The UK government has announced that laptops and tablets will be banned from airliner cabins on UK-bound flights from a number of Middle Eastern countries

The UK government has followed the lead of its US counterpart and moved to ban larger electronic devices such as laptops and tablets from being carried as cabin baggage on flights into the UK from six majority Muslim countries in the Middle East.

The UK ban specifically targets Egypt, Jordan, Lebanon, Saudi Arabia, Tunisia and Turkey. Unlike the US ban, which was announced on 20 March, it does not appear to affect flights from Kuwait, Morocco, Qatar or the United Arab Emirates.

These routes are currently served by eight British airlines, including British Airways, Easyjet, Monarch, Thomas Cook and Thomson, as well as six Middle Eastern carriers, including Egyptair, Royal Jordanian and Turkish Airlines.

Passengers boarding flights from these countries will be prohibited from carrying laptops, smartphones or tablets larger than 16 x 9.3 x 1.5cm, which means most popular brands of smartphones such as the iPhone 7, will be exempt.

In a statement to the House of Commons, transport secretary Chris Grayling said he had been in close contact with US counterparts to fully understand the American position, which has drawn substantial criticism in light of President Trump’s attempted ban on travel to the US from a number of Middle Eastern countries.

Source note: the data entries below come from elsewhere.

Lemma chaos_targets_facts (images : list image) (sw sh : Z) (s : Chaos.state) :
  Chaos.layout images sw sh (repeat_list Chaos.CHUNKS 100) = Ok s →
  0 ≤ Chaos.cell_width sw → 0 ≤ Chaos.cell_height sh →
  (∀ p, p ∈ Chaos.canvas_of s → target_in_screen Chaos.OUTER_PADDING sw sh p) ∧
  (∀ i j p q, Chaos.canvas_of s !! i = Some p → Chaos.canvas_of s !! j = Some q →
              i ≠ j → targets_apart Chaos.INNER_PADDING p q).
Proof.
  intros Hrun Hcw Hch.
  destruct (chaos_chunk_loop_spec images (Chaos.cell_width sw) (Chaos.cell_height sh)
              (repeat_list Chaos.CHUNKS 100) Chaos.initial (chaos_inv_initial _ _ _))
    as [_ Hspec].
  destruct (Hspec s Hrun) as (((_ & Hbounds & _ & Hdisj) & _ & _ & _ & Hgeo) & _).
  assert (Hpos : shapes_positive (Chaos.canvas_of s)).
  { eapply (chaos_chunk_loop_shapes _ _ _ _ Chaos.initial);
      [apply (chaos_catalog_positive 100) | apply Forall_nil_2 | exact Hrun]. }
  unfold shapes_positive in Hpos. rewrite Forall_forall in Hgeo, Hpos. split.
  - intros p Hp.
    apply (target_in_screen_of_cells Chaos.GRID_ROWS Chaos.GRID_COLS _
             Chaos.INNER_PADDING (Chaos.cell_width sw) (Chaos.cell_height sh));
      [done | exact Hcw | exact Hch | by apply cells_fit_screen
       | by apply cells_fit_screen | by apply Hgeo | by apply Hbounds].
  - intros i j p q Hp Hq Hne.
    pose proof (list_elem_of_lookup_2 _ _ _ Hp) as Hpin.
    pose proof (list_elem_of_lookup_2 _ _ _ Hq) as Hqin.
    apply (targets_apart_of_cells Chaos.OUTER_PADDING Chaos.INNER_PADDING
             (Chaos.cell_width sw) (Chaos.cell_height sh));
      [done | exact Hcw | exact Hch | by apply Hgeo | by apply Hgeo
       | apply (Hpos p Hpin) | apply (Hpos p Hpin)
       | apply (Hpos q Hqin) | apply (Hpos q Hqin) |].
    intros r c. exact (Hdisj i j p q r c Hp Hq Hne).
Qed.

Lemma zen_targets_facts (t : tape) (shuffled : list image * nat) (sw sh : Z)
  (fuel : nat) (s : Zen3.state) :
  Zen3.layout t shuffled sw sh fuel = Some (Ok s) →
  0 ≤ Zen3.cell_width sw → 0 ≤ Zen3.cell_height sh →
  (∀ p, p ∈ Zen3.canvas_of s → target_in_screen Zen3.OUTER_PADDING sw sh p) ∧
  (∀ i j p q, Zen3.canvas_of s !! i = Some p → Zen3.canvas_of s !! j = Some q →
              i ≠ j → targets_apart Zen3.INNER_PADDING p q).
Proof.
  intros Hrun Hcw Hch.
  destruct (zen_run_facts _ _ _ _ _ _ Hrun)
    as [((_ & Hbounds & _ & Hdisj) & _ & _ & _ & Hgeo) Hall].
  pose proof (zen_shapes_positive _ Hall) as Hpos.
  unfold shapes_positive in Hpos. rewrite Forall_forall in Hgeo, Hpos. split.
  - intros p Hp.
    apply (target_in_screen_of_cells Zen3.GRID_ROWS Zen3.GRID_COLS _
             Zen3.INNER_PADDING (Zen3.cell_width sw) (Zen3.cell_height sh));
      [done | exact Hcw | exact Hch | by apply cells_fit_screen
       | by apply cells_fit_screen | by apply Hgeo | by apply Hbounds].
  - intros i j p q Hp Hq Hne.
    pose proof (list_elem_of_lookup_2 _ _ _ Hp) as Hpin.
    pose proof (list_elem_of_lookup_2 _ _ _ Hq) as Hqin.
    apply (targets_apart_of_cells Zen3.OUTER_PADDING Zen3.INNER_PADDING
             (Zen3.cell_width sw) (Zen3.cell_height sh));
      [done | exact Hcw | exact Hch | by apply Hgeo | by apply Hgeo
       | apply (Hpos p Hpin) | apply (Hpos p Hpin)
       | apply (Hpos q Hqin) | apply (Hpos q Hqin) |].
    intros r c. exact (Hdisj i j p q r c Hp Hq Hne).
Qed.

(** X9.  On a screen that leaves the cells a size that is not negative, in
    both modes: the pixel rectangle of every paste lies inside the screen,
    the outer padding away from its border, and the pixel rectangles of
    two pastes are apart by the inner padding at least, horizontally or
    vertically. *)
Theorem target_rectangles_apart_and_on_screen :
  (∀ images sw sh s,
     Chaos.layout images sw sh (repeat_list Chaos.CHUNKS 100) = Ok s →
     0 ≤ Chaos.cell_width sw → 0 ≤ Chaos.cell_height sh →
     (∀ p, p ∈ Chaos.canvas_of s → target_in_screen Chaos.OUTER_PADDING sw sh p) ∧
     (∀ i j p q, Chaos.canvas_of s !! i = Some p → Chaos.canvas_of s !! j = Some q →
                 i ≠ j → targets_apart Chaos.INNER_PADDING p q)) ∧
  (∀ t shuffled sw sh fuel s,
     Zen3.layout t shuffled sw sh fuel = Some (Ok s) →
     0 ≤ Zen3.cell_width sw → 0 ≤ Zen3.cell_height sh →
     (∀ p, p ∈ Zen3.canvas_of s → target_in_screen Zen3.OUTER_PADDING sw sh p) ∧
     (∀ i j p q, Zen3.canvas_of s !! i = Some p → Zen3.canvas_of s !! j = Some q →
                 i ≠ j → targets_apart Zen3.INNER_PADDING p q)).
Proof.
  split.
  - intros images sw sh s. apply chaos_targets_facts.
  - intros t shuffled sw sh fuel s. apply zen_targets_facts.
Qed.

Lemma target_rectangles_apart_and_on_screen_witness :
  (∃ s p q, Chaos.layout (replicate 2 (Image 100 100)) 5120 1440
              (repeat_list Chaos.CHUNKS 100) = Ok s ∧
            Chaos.canvas_of s !! 0%nat = Some p ∧
            Chaos.canvas_of s !! 1%nat = Some q ∧
            target_in_screen Chaos.OUTER_PADDING 5120 1440 p ∧
            targets_apart Chaos.INNER_PADDING p q) ∧
  (∃ s p, Zen3.layout tape_20 ([Image 87 62], O) 2560 1080 3 = Some (Ok s) ∧
          Zen3.canvas_of s !! 0%nat = Some p ∧
          target_in_screen Zen3.OUTER_PADDING 2560 1080 p).
Proof.
  destruct target_rectangles_apart_and_on_screen as [A B]. split.
  - eexists. eexists. eexists.
    split; [vm_compute; reflexivity|].
    split; [vm_compute; reflexivity|]. split; [vm_compute; reflexivity|].
    match goal with |- target_in_screen _ _ _ ?p ∧ targets_apart _ _ ?q =>
      destruct (A (replicate 2 (Image 100 100)) 5120 1440 _
                  ltac:(vm_compute; reflexivity) ltac:(vm_compute; discriminate)
                  ltac:(vm_compute; discriminate)) as [Hin Hapart]
    end.
    split.
    + apply Hin. apply list_elem_of_here.
    + apply (Hapart 0%nat 1%nat); [reflexivity | reflexivity | lia].
  - eexists. eexists. split; [vm_compute; reflexivity|].
    split; [vm_compute; reflexivity|].
    destruct (B tape_20 ([Image 87 62], O) 2560 1080 3%nat _
                ltac:(vm_compute; reflexivity) ltac:(vm_compute; discriminate)
                ltac:(vm_compute; discriminate)) as [Hin _].
    apply Hin. apply list_elem_of_here.
Defined.

(** The region a paste of Mode B writes lies inside its pixel rectangle. *)
Lemma pasted_region_in_target (p : paste) (px py : Z) :
  fitted_by_crop p → pasted_region p px py →
  p_x p ≤ px < p_x p + p_w p ∧ p_y p ≤ py < p_y p + p_h p.
Proof.
  intros Hfit [Hx Hy].
  apply fit_with_crop_inside_target in Hfit as (Hox & Hoy & Hcrop).
  unfold pasted_width, pasted_height in *.
  destruct (p_crop p) as [[[[x0 y0] x1] y1]|]; lia.
Qed.

(** X10.  On a screen that leaves the cells a size that is not negative,
    the regions of the canvas that Mode B writes for two pastes have no
    pixel in common, and every pixel written lies inside the screen, the
    outer padding away from its border. *)
Theorem zen_pasted_regions_disjoint :
  ∀ (t : tape) (shuffled : list image * nat) (sw sh : Z) (fuel : nat) (s : Zen3.state),
    Zen3.layout t shuffled sw sh fuel = Some (Ok s) →
    0 ≤ Zen3.cell_width sw → 0 ≤ Zen3.cell_height sh →
    (∀ i j p q px py,
       Zen3.canvas_of s !! i = Some p → Zen3.canvas_of s !! j = Some q → i ≠ j →
       pasted_region p px py → pasted_region q px py → False) ∧
    (∀ p px py,
       p ∈ Zen3.canvas_of s → pasted_region p px py →
       Zen3.OUTER_PADDING ≤ px < sw - Zen3.OUTER_PADDING ∧
       Zen3.OUTER_PADDING ≤ py < sh - Zen3.OUTER_PADDING).
Proof.
  intros t shuffled sw sh fuel s Hrun Hcw Hch.
  destruct (zen_targets_facts _ _ _ _ _ _ Hrun Hcw Hch) as [Hin Hapart].
  destruct (zen_run_facts _ _ _ _ _ _ Hrun) as [_ Hall].
  rewrite Forall_forall in Hall. split.
  - intros i j p q px py Hp Hq Hne Hrp Hrq.
    pose proof (list_elem_of_lookup_2 _ _ _ Hp) as Hpin.
    pose proof (list_elem_of_lookup_2 _ _ _ Hq) as Hqin.
    apply pasted_region_in_target in Hrp; [|by apply Hall].
    apply pasted_region_in_target in Hrq; [|by apply Hall].
    pose proof (Hapart i j p q Hp Hq Hne) as H.
    unfold targets_apart, Zen3.INNER_PADDING in H. lia.
  - intros p px py Hp Hr.
    apply pasted_region_in_target in Hr; [|by apply Hall].
    pose proof (Hin p Hp) as H. unfold target_in_screen in H. lia.
Qed.

Lemma zen_pasted_regions_disjoint_witness :
  ∃ s p, Zen3.layout tape_20 ([Image 87 62], O) 2560 1080 3 = Some (Ok s) ∧
         Zen3.canvas_of s !! 0%nat = Some p ∧
         (pasted_region p 20 21 →
          Zen3.OUTER_PADDING ≤ 20 < 2560 - Zen3.OUTER_PADDING ∧
          Zen3.OUTER_PADDING ≤ 21 < 1080 - Zen3.OUTER_PADDING).
Proof.
  eexists. eexists. split; [vm_compute; reflexivity|].
  split; [vm_compute; reflexivity|].
  destruct (zen_pasted_regions_disjoint tape_20 ([Image 87 62], O) 2560 1080 3%nat _
              ltac:(vm_compute; reflexivity) ltac:(vm_compute; discriminate)
              ltac:(vm_compute; discriminate)) as [_ Hin].
  apply Hin. apply list_elem_of_here.
Defined.

(** ** Further facts about the runs *)

Lemma chaos_place_crop (images : list image) (cw ch : Z) (s s' : Chaos.state)
  (chunk_w chunk_h row col : Z) :
  Chaos.place images cw ch s chunk_w chunk_h row col = Ok s' →
  ∃ p, Chaos.canvas_of s' = Chaos.canvas_of s ++ [p] ∧ centered_on_target p.
Proof.
  intros H. pose proof H as H'.
  apply chaos_place_centered in H as (p & Hcv & Hx & Hy & Haxis).
  exists p. split; [exact Hcv|].
  split; [|split; [exact Hx|split; [exact Hy|destruct Haxis; [left|right]; lia]]].
  unfold Chaos.place in H'.
  apply rbind_Ok in H' as (img & _ & H').
  apply rbind_Ok in H' as ([nw nh] & _ & H').
  apply rbind_Ok in H' as (g & _ & [= <-]).
  simpl in Hcv. apply app_inj_tail in Hcv as [_ <-]. reflexivity.
Qed.

Lemma chaos_chunk_loop_centered (images : list image) (cw ch : Z) (chunks : list (Z * Z))
  (s s' : Chaos.state) :
  Forall centered_on_target (Chaos.canvas_of s) →
  Chaos.chunk_loop images cw ch chunks s = Ok s' →
  Forall centered_on_target (Chaos.canvas_of s').
Proof.
  revert s. induction chunks as [|chunk rest IH]; intros s Hall; simpl.
  - by intros [= <-].
  - rewrite chaos_attempt_first_fit.
    destruct (first_fit _ _ _ _ _) as [[[r c]|]|e]; simpl; [| by apply IH | discriminate].
    destruct (_ >=? _); simpl; [by intros [= <-]|].
    destruct (Chaos.place _ _ _ _ _ _ _ _) as [s1|e] eqn:E; simpl; [|discriminate].
    apply chaos_place_crop in E as (p & Hcv & Hp).
    apply IH. rewrite Hcv. apply Forall_app. split; [exact Hall|].
    by apply Forall_singleton.
Qed.
Lemma hasShape_true m r c :
  hasShape m r c = true ->
  size1 m = r /\ size2 m = c /\ Forall (fun col => length col = r) (cols m).
Proof.
  unfold hasShape. rewrite !andb_true_iff, !Nat.eqb_eq, forallb_forall.
  intros [[H1 H2] H3]. repeat split; auto.
  apply Forall_forall. intros x Hx. apply Nat.eqb_eq. auto.
Qed.

Lemma wf_hasShape m : wf m -> hasShape m (size1 m) (size2 m) = true.
Proof.
  intros H. unfold hasShape. rewrite !Nat.eqb_refl. simpl.
  apply forallb_forall. intros x Hx. apply Nat.eqb_eq.
  unfold wf in H. rewrite Forall_forall in H. auto.
Qed.

Lemma inRange_true m idx :
  inRange m idx = true <-> Forall (fun j => j < size2 m) idx.
Proof.
  unfold inRange. rewrite forallb_forall, Forall_forall.
  split; intros H x Hx; apply Nat.ltb_lt; auto.
Qed.

Lemma inRange_size m m' idx : size2 m = size2 m' -> inRange m idx = inRange m' idx.
Proof. unfold inRange. now intros ->. Qed.

Lemma column_length m j : wf m -> j < size2 m -> length (column m j) = size1 m.
Proof.
  intros H Hj. unfold wf in H. rewrite Forall_forall in H.
  apply H. now apply nth_In.
Qed.

Lemma fill_wf (x : T) r c : wf (fill x r c).
Proof.
  unfold wf, fill. simpl. apply Forall_forall. intros col Hc.
  apply repeat_spec in Hc. subst. apply repeat_length.
Qed.

Lemma fill_size2 (x : T) r c : size2 (fill x r c) = c.
Proof. unfold size2, fill. simpl. apply repeat_length. Qed.

(** What a successful [setSub] says about its arguments and its result. *)
Lemma setSub_ok m r0 r1 idx src m' :
  setSub m r0 r1 idx src = inr m' ->
  r0 <= r1 /\ r1 <= size1 m /\ Forall (fun j => j < size2 m) idx /\
  size1 src = r1 - r0 /\ length (cols src) = length idx /\
  Forall (fun c => length c = r1 - r0) (cols src) /\
  m' = mkMat (size1 m) (assignCols r0 idx (cols src) (cols m)).
Proof.
  unfold setSub.
  destruct ((r0 <=? r1) && (r1 <=? size1 m) && inRange m idx) eqn:Hc;
    [|discriminate].
  destruct (hasShape src (r1 - r0) (length idx)) eqn:Hs; [|discriminate].
  intros H. ret_inv H. subst m'.
  apply andb_true_iff in Hc as [Hc Hr]. apply andb_true_iff in Hc as [H0 H1].
  apply Nat.leb_le in H0, H1. apply inRange_true in Hr.
  apply hasShape_true in Hs as (? & ? & ?). repeat split; auto.
Qed.

Lemma getSub_ok m a b idx u :
  getSub m a b idx = inr u ->
  a <= b /\ b <= size1 m /\ Forall (fun j => j < size2 m) idx /\
  u = mkMat (b - a) (map (fun j => sliceRows a b (column m j)) idx).
Proof.
  unfold getSub.
  destruct ((a <=? b) && (b <=? size1 m) && inRange m idx) eqn:Hc; [|discriminate].
  intros H. ret_inv H. subst u.
  apply andb_true_iff in Hc as [Hc Hr]. apply andb_true_iff in Hc as [H0 H1].
  apply Nat.leb_le in H0, H1. apply inRange_true in Hr. auto.
Qed.

Lemma getSub_wf m a b idx u : getSub m a b idx = inr u -> wf m -> wf u.
Proof.
  intros H Hm. apply getSub_ok in H as (Ha & Hb & Hr & ->).
  unfold wf. simpl. apply Forall_forall. intros c Hc.
  apply in_map_iff in Hc as (j & <- & Hj).
  apply sliceRows_length. rewrite column_length; auto.
  rewrite Forall_forall in Hr. auto.
Qed.
(** C9: the claim fails on the code, at the travel per revolution of a
    motor.  Descriptor 27, "1tr", is printed by [_print_lin], with the unit
    string of the active unit mode, but it is bound to [_set_sa] and
    [_get_dbl], which do not convert.  The line "$1tr=1.25", taken in inch
    mode, stores 1.25 and prints 1.25 with the unit string " in"; read in
    millimetre mode the parameter gives 1.25, not 31.75.  The same line for
    the x feed rate, descriptor 50, bound to [_set_dbu] and [_get_dbu],
    stores 31.75 and gives 31.75 in millimetre mode. *)
Theorem travel_per_revolution_not_converted :
  let inch_machine := cm_set_units_mode reset_machine INCHES_MODE in
  let outcome (line : string) (i : nat) :=
    option_map (fun r => (load (fst r) (target_of i),
                          last (io_log (fst r)) Ev_status_report,
                          get_value_at sample_env 0 (Z.of_nat i)
                                       (cm_set_units_mode (fst r) MILLIMETER_MODE)))
               (cfg_config_parser sample_env 0 line inch_machine) in
  cmd_get_token 27%Z = "1tr"
  /\ item_print (item_at 27) = print_lin
  /\ item_set (item_at 27) = set_sa
  /\ item_get (item_at 27) = get_dbl
  /\ outcome "$1tr=1.25" 27
     = Some (VDbl 1.25%float, Ev_print 27%Z (VDbl 1.25%float) (Some " in"), Some 1.25%float)
  /\ (1.25 * 0x1.9666666666666p+4)%float = 31.75%float
  /\ item_print (item_at 50) = print_lin
  /\ item_set (item_at 50) = set_dbu
  /\ item_get (item_at 50) = get_dbu
  /\ outcome "$xfr=1.25" 50
     = Some (VDbl 31.75%float, Ev_print 50%Z (VDbl 1.25%float) (Some " in"), Some 31.75%float).
Proof. vm_compute. repeat split; reflexivity. Qed.

(** ** Start-up *)

Lemma cfgArray_init_ok : forall k, k < CMD_INDEX_MAX -> init_ok k = true.
Proof. apply table_fact. vm_compute. reflexivity. Qed.

Lemma set_leaf_frame (E : Env) (k : nat) (m : machine) (c : cmdObj) (t : string) :
  (forall w, In w (writes_of k) -> String.eqb t w = false) ->
  load (fst (set_leaf E (item_set (item_at k)) k m c)) t = load m t.
Proof.
  unfold writes_of. intro H.
  destruct (item_set (item_at k));
    cbn [set_leaf fst];
    unfold _set_si, _run_gc, _set_sa, _set_mi, _set_po, set_serial, _set_motor_steps_per_unit,
           _set_dbu, _set_ui8, _set_int, _set_dbl;
    cbn [fst];
    try destruct (cm_get_units_mode m =? INCHES_MODE)%Z;
    rewrite ?load_emit;
    repeat (rewrite load_store_other; [| apply H; cbn; tauto]);
    rewrite ?load_emit;
    reflexivity.
Qed.
(** * ns-3 core: the [Simulator] facade (src/core/model/simulator.cc)

    A shallow embedding of the process-wide [Simulator] entry point: the
    static implementation pointer behind [PeekImpl], its lazy construction in
    [GetImpl], the teardown in [Simulator::Destroy], and every forwarding
    member function of the facade.

    The engine behind the pointer is the abstract class [SimulatorImpl]; its
    virtual member functions are an interface here (a type class), so the
    results on the facade hold for every engine implementation.  Objects live
    in a store indexed by references, because the facade and the caller of
    [SetImplementation] may hold the same object.

    The [NS_LOG_*] macros are taken with logging disabled (its default): they
    have no effect on the state modelled here. *)

From Stdlib Require Import ZArith String List Lia.
From stdpp Require Import base option gmap strings list.

Local Open Scope Z_scope.

(** ** Values crossing the facade *)

(** [Time]: an integral virtual-time value. *)
Definition Time : Type := Z.

(** A reference to an object of the store (a [SimulatorImpl *]). *)
Abbreviation ref := positive.

(** An [ObjectFactory] after [SetTypeId]: the name of the type it builds. *)
Definition ObjectFactory : Type := string.

(** The two functions whose addresses [GetImpl] hands to the logging
    framework. *)
Inductive printer : Type :=
| DefaultTimePrinter
| DefaultNodePrinter.

(** The virtual member functions of [SimulatorImpl]. *)
Inductive method : Type :=
| MDestroy | MIsFinished | MStop | MStopAt | MSchedule | MScheduleWithContext
| MScheduleNow | MScheduleDestroy | MRemove | MCancel | MIsExpired | MRun
| MNow | MGetDelayLeft | MGetMaximumSimulationTime | MSetScheduler
| MGetSystemId | MGetContext | MGetEventCount.

(** What the facade does to the world around it, in program order. *)
Inductive action : Type :=
| ACreate (p : ref)                       (* factory.Create<SimulatorImpl> () *)
| AStore (v : option ref)                 (* *pimpl = v *)
| ACall (p : ref) (m : method)            (* p->m (...) *)
| ARef (p : ref)                          (* GetPointer (ptr), Ptr (raw) *)
| AUnref (p : ref)                        (* p->Unref () *)
| ATimePrinter (h : option printer)       (* LogSetTimePrinter (h) *)
| ANodePrinter (h : option printer)       (* LogSetNodePrinter (h) *)
| AClearMarkedTimes                       (* Time::ClearMarkedTimes () *)
| ADesTrace (now delay : Time)            (* DesMetrics::Get ()->Trace *)
| ADesTraceWithContext (context : Z) (now delay : Time).

(** The fatal message of [Simulator::SetImplementation]. *)
Definition SetImplementation_late : string :=
  "It is not possible to set the implementation after calling any Simulator:: function. Call Simulator::SetImplementation earlier or after Simulator::Destroy."%string.

(** Initial values of the two [GlobalValue]s of the file. *)
Definition DefaultSimulatorImpl_name : string := "ns3::DefaultSimulatorImpl"%string.
Definition MapScheduler_name : string := "ns3::MapScheduler"%string.

(** ** The engine interface *)

(** The abstract class [SimulatorImpl] (simulator-impl.h) is a parameter of
    the facade: one field for each virtual member function simulator.cc
    calls, and one for what the object factory builds. *)

(** A virtual call either returns a value and leaves the engine changed, or
    it hits a fatal condition of the engine (a message). *)
Definition eres (Engine A : Type) : Type := (string + A * Engine)%type.

Class SimulatorImpl (Engine EventImpl EventId : Type) : Type := {
  (* ObjectFactory::Create<SimulatorImpl> at a registered type name *)
  Create : string -> Engine;
  impl_Destroy : Engine -> eres Engine unit;
  impl_IsFinished : Engine -> eres Engine bool;
  impl_Stop : Engine -> eres Engine unit;
  impl_StopAt : Time -> Engine -> eres Engine unit;
  impl_Schedule : Time -> EventImpl -> Engine -> eres Engine EventId;
  impl_ScheduleWithContext : Z -> Time -> EventImpl -> Engine -> eres Engine unit;
  impl_ScheduleNow : EventImpl -> Engine -> eres Engine EventId;
  impl_ScheduleDestroy : EventImpl -> Engine -> eres Engine EventId;
  impl_Remove : EventId -> Engine -> eres Engine unit;
  impl_Cancel : EventId -> Engine -> eres Engine unit;
  impl_IsExpired : EventId -> Engine -> eres Engine bool;
  impl_Run : Engine -> eres Engine unit;
  impl_Now : Engine -> eres Engine Time;
  impl_GetDelayLeft : EventId -> Engine -> eres Engine Time;
  impl_GetMaximumSimulationTime : Engine -> eres Engine Time;
  impl_SetScheduler : ObjectFactory -> Engine -> eres Engine unit;
  impl_GetSystemId : Engine -> eres Engine Z;
  impl_GetContext : Engine -> eres Engine Z;
  impl_GetEventCount : Engine -> eres Engine Z
}.

(** ** The facade *)

Section Facade.

Context {Engine EventImpl EventId : Type}.
Context `{!SimulatorImpl Engine EventImpl EventId}.

(** The compile-time switch [ENABLE_DES_METRICS]. *)
Variable ENABLE_DES_METRICS : bool.

(** Modelled from the spec: the reference-counted ownership of objects
    ([Ptr], [Ref], [Unref]; ptr.h is not part of the sources at hand).  An
    object is the engine and the number of its owners. *)
Record object : Type := mkObject {
  obj_engine : Engine;
  obj_refs : nat
}.

Record World : Type := mkWorld {
  pimpl : option ref;              (* static SimulatorImpl *impl (PeekImpl) *)
  heap : gmap positive object;     (* the live SimulatorImpl objects *)
  next_ref : ref;                  (* identity of the next object created *)
  g_simTypeImpl : string;          (* "SimulatorImplementationType" *)
  g_schedTypeImpl : string;        (* "SchedulerType" *)
  timePrinter : option printer;    (* hook set by LogSetTimePrinter *)
  nodePrinter : option printer;    (* hook set by LogSetNodePrinter *)
  trace : list action              (* what happened so far, oldest first *)
}.

(** The state of a process at start: no engine, no hook. *)
Definition initial : World :=
  {| pimpl := None; heap := ∅; next_ref := 1%positive;
     g_simTypeImpl := DefaultSimulatorImpl_name;
     g_schedTypeImpl := MapScheduler_name;
     timePrinter := None; nodePrinter := None; trace := [] |}.

(** A facade call returns, or aborts the process ([NS_FATAL_ERROR], or a
    fatal condition inside the engine), or dereferences a pointer that names
    no live object (undefined behaviour in C++).  Each case carries the world
    reached. *)
Inductive outcome (A : Type) : Type :=
| Done (a : A) (w : World)
| Fatal (msg : string) (w : World)
| Undefined (w : World).
Arguments Done {A} a w.
Arguments Fatal {A} msg w.
Arguments Undefined {A} w.

Definition M (A : Type) : Type := World -> outcome A.

Definition ret {A} (a : A) : M A := fun w => Done a w.

Definition bind {A B} (c : M A) (k : A -> M B) : M B := fun w =>
  match c w with
  | Done a w' => k a w'
  | Fatal msg w' => Fatal msg w'
  | Undefined w' => Undefined w'
  end.

Notation "'let*' x ':=' c 'in' k" := (bind c (fun x => k))
  (at level 10, x name, c at level 100, k at level 200).

(** The world in which an execution ended. *)
Definition final {A} (o : outcome A) : World :=
  match o with
  | Done _ w => w
  | Fatal _ w => w
  | Undefined w => w
  end.

(** *** Primitive steps *)

Definition emit (a : action) (w : World) : World :=
  {| pimpl := pimpl w; heap := heap w; next_ref := next_ref w;
     g_simTypeImpl := g_simTypeImpl w; g_schedTypeImpl := g_schedTypeImpl w;
     timePrinter := timePrinter w; nodePrinter := nodePrinter w;
     trace := trace w ++ [a] |}.

Definition set_heap (h : gmap positive object) (w : World) : World :=
  {| pimpl := pimpl w; heap := h; next_ref := next_ref w;
     g_simTypeImpl := g_simTypeImpl w; g_schedTypeImpl := g_schedTypeImpl w;
     timePrinter := timePrinter w; nodePrinter := nodePrinter w;
     trace := trace w |}.

(** Modelled from the spec: the macro [NS_FATAL_ERROR (msg)] (not part of
    the sources at hand) is a fatal condition: it aborts the process. *)
Definition NS_FATAL_ERROR {A} (msg : string) : M A := fun w => Fatal msg w.

(** [*PeekImpl ()]: the value of the static pointer. *)
Definition PeekImpl : M (option ref) := fun w => Done (pimpl w) w.

(** [*PeekImpl () = v] *)
Definition store (v : option ref) : M unit := fun w =>
  Done tt (emit (AStore v)
    {| pimpl := v; heap := heap w; next_ref := next_ref w;
       g_simTypeImpl := g_simTypeImpl w; g_schedTypeImpl := g_schedTypeImpl w;
       timePrinter := timePrinter w; nodePrinter := nodePrinter w;
       trace := trace w |}).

“In conjunction with our international partners and the aviation industry, the UK government keeps aviation security under constant review,” he said. “The UK has some of the most robust aviation security measures in the world, and at all times the safety and security of the public is our primary concern. We will not hesitate to put in place measures we believe are necessary, effective and proportionate.”

“I know the House will recognise that we face a constantly evolving threat from terrorism and must respond accordingly to ensure the protection of the public against those who would do us harm,” said Grayling. “The update we are making to our security measures is an important part of that process.”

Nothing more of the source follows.